The issue with the US system is that you can't have it be both non-compulsory but also that coverage must be offered to everyone, no matter their state of health. Then you'll have a few healthy people pay huge premiums to finance treatment for those who never bought insurance until they're sick.

It is my understanding that a compulsory purchase (as in Switzerland) would be unconstitutional, so I guess "Medicare for all" in the form of a tax would actually be the next best thing. Just keep in mind that with US levels of healthcare salaries, that wouldn't come cheap.

> If you don't have insurance in Germany you'll have to pay for that yourself as well. That's rare, but it happens especially with the precariously self-employed.

The difference is GKV being the default, and opting out of that kind of hard. You have to earn €5,062+ per month, for a start [0]. And the step is intentionally hard to reverse. I consider that a decent compromise. At that point people have to actively shoot them self in the foot, and I've little pity for those.

If you didn't opt out, thus are still under the GKV, the system will cover emergency services. Even if you haven't payed (yet).

[0] https://www.bundesaerztekammer.de/weitere-sprachen/english/h...

> The difference is GKV being the default, and opting out of that kind of hard.

It's not hard at all, just go self-employed and you have the option.

> And the step is intentionally hard to reverse.

Yes, so that people towards the end of their lives don't profit from a system they never paid into. You're stuck with expensive private insurance for the rest of your life. In the US however, you would qualify for Medicaid.

> At that point people have to actively shoot them self in the foot, and I've little pity for those.

It's actually not that uncommon for people to fall into the trap of working self-employed for most of their lives, then retiring poor because they never paid into the pension system and their private insurance costs them over 500€/month.

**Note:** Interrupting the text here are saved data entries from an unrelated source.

Definition buildMpcPricedWitness (p : PricedParams) : M (list (string * json)) :=
  let file s := pr_scratch p +:+ "/" +:+ pr_tag p +:+ s in
  run! (wX, wY) := both_paths (pr_commitments p) (pr_scope p) "0" (file "_priced_state.json") (pr_assocPath p)
                     (path (coinX p)) (file "_priced_wX.json") (path (coinY p)) (file "_priced_wY.json") in
  run! x := readOpening (coinX p) in
  run! y := readOpening (coinY p) in
  run! (a, b) := lift (priced_amounts x y (priceScaled p)) in
  run! stateRoot := lift (get "stateRoot" (Some wX)) in
  run! associationRoot := lift (get "associationRoot" (Some wX)) in
  run! batch := lift (hashToField (pr_batchHashHex p)) in
  run! _ := lift (get "stateIndex" (Some wY)) in
  run! outA := freshPreimage "" in
  run! outB := freshPreimage "" in
  ret (fields
    ([("stateRoot", stateRoot); ("associationRoot", associationRoot); ("batchHash", txt batch); ("poolId", txt (pr_poolId p));
      ("chainId", txt (pr_chainId p)); ("deadlineLedger", txt (pr_deadlineLedger p)); ("inputAssetA", op_asset_id x);
      ("outputAssetA", op_asset_id y); ("inputAssetB", op_asset_id y); ("outputAssetB", op_asset_id x);
      ("matchedAmountA", txt (toString a)); ("matchedAmountB", txt (toString b)); ("priceScaled", txt (priceScaled p));
      ("priceScale", txt "1000000000"); ("minOutputA", txt (minOutputA p)); ("minOutputB", txt (minOutputB p))]
     ++ priced_side "A" (op_pre x) wX ++ priced_side "B" (op_pre y) wY ++ priced_out "A" outA ++ priced_out "B" outB)%list).

Record PricedProof := {
  pp_proofHex : string; pp_publicHex : string; pp_locallyVerified : bool; pp_witnessJson : list (string * json); pp_nullifierHashAHex : string;
  pp_nullifierHashBHex : string; pp_outputCommitmentAHex : string; pp_outputCommitmentBHex : string }.

Definition priced_c2s : string :=
  default (resolve [SHADE_ROOT; "tools/circom2soroban/target/release/circom2soroban"]) (env "CIRCOM2SOROBAN_BIN").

Compulsory purchases are constitutional, as long as Congress can reasonably invoke its taxation power in application of the penalty. Americans are already compelled to buy health insurance, but as of the 2017 Republican tax bill, the penalty for not doing so is $0.
Then it's not a compulsory purchase, it's a tax. The money doesn't go to the insurer. Even before the penalty was $0, it was too low to be effective.

In Switzerland, it is compulsory to purchase insurance, there's a basic plan that all insurers must offer, and if cost exceeds a certain fraction of the income, the state chips in.